[Recorded data]
^^^^^^^^^^^^^^^^

(* ===== verification/Datadriven.v ===== *)
(** * Data-driven tests (src/datadriven/src)

    The library that runs test files: directive lines and their arguments
    (line_sparser.rs, test_data.rs), the reader of a file (test_data_reader.rs)
    and the run of its directives, which checks or rewrites what is expected
    (datadriven.rs).  Strings are those of [ConfChangeText]; the two regular
    expressions, which match in one way only, are written out as scanners.
    Files are texts by path; the listing of a directory is an argument. *)
From Stdlib Require Import Ascii.
From S2P Require Import Prelude Errors Eraftpb ProtoConf ConfChangeText.

(** ** Directive lines (line_sparser.rs, test_data.rs) *)
Module Directive.
Import Text.

Record CmdArg : Type := mkCmdArg { key : Str; vals : list Str }.

(** What can go wrong, with the column (in bytes) and the line. *)
Inductive ParseError : Type :=
| CannotParse (column : N) (line : Str)
| EmptyCmd.

Definition is_alnum (c : N) : bool :=
  (48 <=? c) && (c <=? 57) || (65 <=? c) && (c <=? 90) || (97 <=? c) && (c <=? 122).
(** [[-a-zA-Z0-9/_,.]] and [[-a-zA-Z0-9_@=+/,.]]. *)
Definition key_char (c : N) : bool :=
  is_alnum c || (c =? 45) || (c =? 47) || (c =? 95) || (c =? 44) || (c =? 46).
Definition val_char (c : N) : bool := key_char c || (c =? 64) || (c =? 61) || (c =? 43).

Fixpoint span (p : N → bool) (s : Str) : Str * Str :=
  match s with
  | [] => ([], [])
  | c :: s' => if p c then (let '(a, b) := span p s' in (c :: a, b)) else ([], s)
  end.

^^^^^^^^^^^^^^^^

In the records above, retype exactly the lines from the one with "(48 <=? c) && (c <=? 57)" through the last one.

  (48 <=? c) && (c <=? 57) || (65 <=? c) && (c <=? 90) || (97 <=? c) && (c <=? 122).
(** [[-a-zA-Z0-9/_,.]] and [[-a-zA-Z0-9_@=+/,.]]. *)
Definition key_char (c : N) : bool :=
  is_alnum c || (c =? 45) || (c =? 47) || (c =? 95) || (c =? 44) || (c =? 46).
Definition val_char (c : N) : bool := key_char c || (c =? 64) || (c =? 61) || (c =? 43).

Fixpoint span (p : N → bool) (s : Str) : Str * Str :=
  match s with
  | [] => ([], [])
  | c :: s' => if p c then (let '(a, b) := span p s' in (c :: a, b)) else ([], s)
  end.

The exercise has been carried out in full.